▶ Your assignment: Write out the full listing again, exactly as it stands.

▶ Supplied records:

(* ===== verification/NativeRun.v ===== *)
(** * The supervised run of a contained worker

    The part of [run_native_worker_impl] ([src/runtime/native_worker.cpp])
    after the worker was resumed: sampling of the job's process tree, the
    supervision loop, termination of the tree, accounting, and the
    classification of the result.  What the operating system answers is data:
    one record per call site, in program order; a pipe is the list of answers of
    its read loop.  [None] means that the code has not returned. *)

From S2P Require Import Prelude.
From S2P Require Import NativeWorker.
From S2P Require Import NativeProtocol.
Import NativeWorker NativeProtocol.
From Stdlib Require Import Ascii String.

Module NativeRun.

(** ** Sampling the process tree *)

(** [TreeMemoryAccumulator]; a retained handle is represented by its process. *)
Record TreeMemoryAccumulator := mkTree {
  tm_root_peak_working_set_bytes : Z;
  tm_root_peak_private_commit_bytes : Z;
  tm_tree_peak_working_set_bytes : Z;
  tm_peak_active_processes : Z;
  tm_per_process_memory_reconciled : bool;
  tm_observed_process_ids : gset Z;
  tm_assigned_process_ids : gset Z;
  tm_observed_processes : list Z;
}.

Definition initial_tree : TreeMemoryAccumulator := mkTree 0 0 0 0 true ∅ ∅ [].

(** [PROCESS_MEMORY_COUNTERS_EX], the fields that are read. *)
Record ProcessMemory := mkProcessMemory {
  pm_working_set_size : Z;
  pm_peak_working_set_size : Z;
  pm_peak_pagefile_usage : Z;
}.

(** The answers for one process of the list: its counters, whether its
    retained handle is signalled, and a second query of the job's process list
    (the assigned count and the identifiers), [None] when it failed. *)
Record ProcessAnswer := mkProcessAnswer {
  pa_memory : option ProcessMemory;
  pa_retained_signalled : bool;
  pa_requery : option (Z * list Z);
}.

(** [JOBOBJECT_BASIC_PROCESS_ID_LIST] with the answers for its members. *)
Record JobSnapshot := mkSnapshot {
  js_assigned_processes : Z;
  js_processes : list (Z * ProcessAnswer);
}.

Definition checked_add_size (left right : Z) : option Z :=
  if u64_max - left <? right then None else Some (left + right).

(** [job_process_is_absent]: [None] when it cannot tell. *)
Definition job_process_is_absent (expected_process_id : Z) (query : option (Z * list Z)) : option bool :=
  if expected_process_id =? 0 then None
  else
  match query with
  | None => None
  | Some (assigned, ids) =>
      if Z.of_nat (List.length ids) <>z assigned then None
      else Some (negb (existsb (Z.eqb expected_process_id) ids))
  end.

▶ Completed task:
(* ===== verification/NativeRun.v ===== *)
(** * The supervised run of a contained worker

    The part of [run_native_worker_impl] ([src/runtime/native_worker.cpp])
    after the worker was resumed: sampling of the job's process tree, the
    supervision loop, termination of the tree, accounting, and the
    classification of the result.  What the operating system answers is data:
    one record per call site, in program order; a pipe is the list of answers of
    its read loop.  [None] means that the code has not returned. *)

From S2P Require Import Prelude.
From S2P Require Import NativeWorker.
From S2P Require Import NativeProtocol.
Import NativeWorker NativeProtocol.
From Stdlib Require Import Ascii String.

Module NativeRun.

(** ** Sampling the process tree *)

(** [TreeMemoryAccumulator]; a retained handle is represented by its process. *)
Record TreeMemoryAccumulator := mkTree {
  tm_root_peak_working_set_bytes : Z;
  tm_root_peak_private_commit_bytes : Z;
  tm_tree_peak_working_set_bytes : Z;
  tm_peak_active_processes : Z;
  tm_per_process_memory_reconciled : bool;
  tm_observed_process_ids : gset Z;
  tm_assigned_process_ids : gset Z;
  tm_observed_processes : list Z;
}.

Definition initial_tree : TreeMemoryAccumulator := mkTree 0 0 0 0 true ∅ ∅ [].

(** [PROCESS_MEMORY_COUNTERS_EX], the fields that are read. *)
Record ProcessMemory := mkProcessMemory {
  pm_working_set_size : Z;
  pm_peak_working_set_size : Z;
  pm_peak_pagefile_usage : Z;
}.

(** The answers for one process of the list: its counters, whether its
    retained handle is signalled, and a second query of the job's process list
    (the assigned count and the identifiers), [None] when it failed. *)
Record ProcessAnswer := mkProcessAnswer {
  pa_memory : option ProcessMemory;
  pa_retained_signalled : bool;
  pa_requery : option (Z * list Z);
}.

(** [JOBOBJECT_BASIC_PROCESS_ID_LIST] with the answers for its members. *)
Record JobSnapshot := mkSnapshot {
  js_assigned_processes : Z;
  js_processes : list (Z * ProcessAnswer);
}.

Definition checked_add_size (left right : Z) : option Z :=
  if u64_max - left <? right then None else Some (left + right).

(** [job_process_is_absent]: [None] when it cannot tell. *)
Definition job_process_is_absent (expected_process_id : Z) (query : option (Z * list Z)) : option bool :=
  if expected_process_id =? 0 then None
  else
  match query with
  | None => None
  | Some (assigned, ids) =>
      if Z.of_nat (List.length ids) <>z assigned then None
      else Some (negb (existsb (Z.eqb expected_process_id) ids))
  end.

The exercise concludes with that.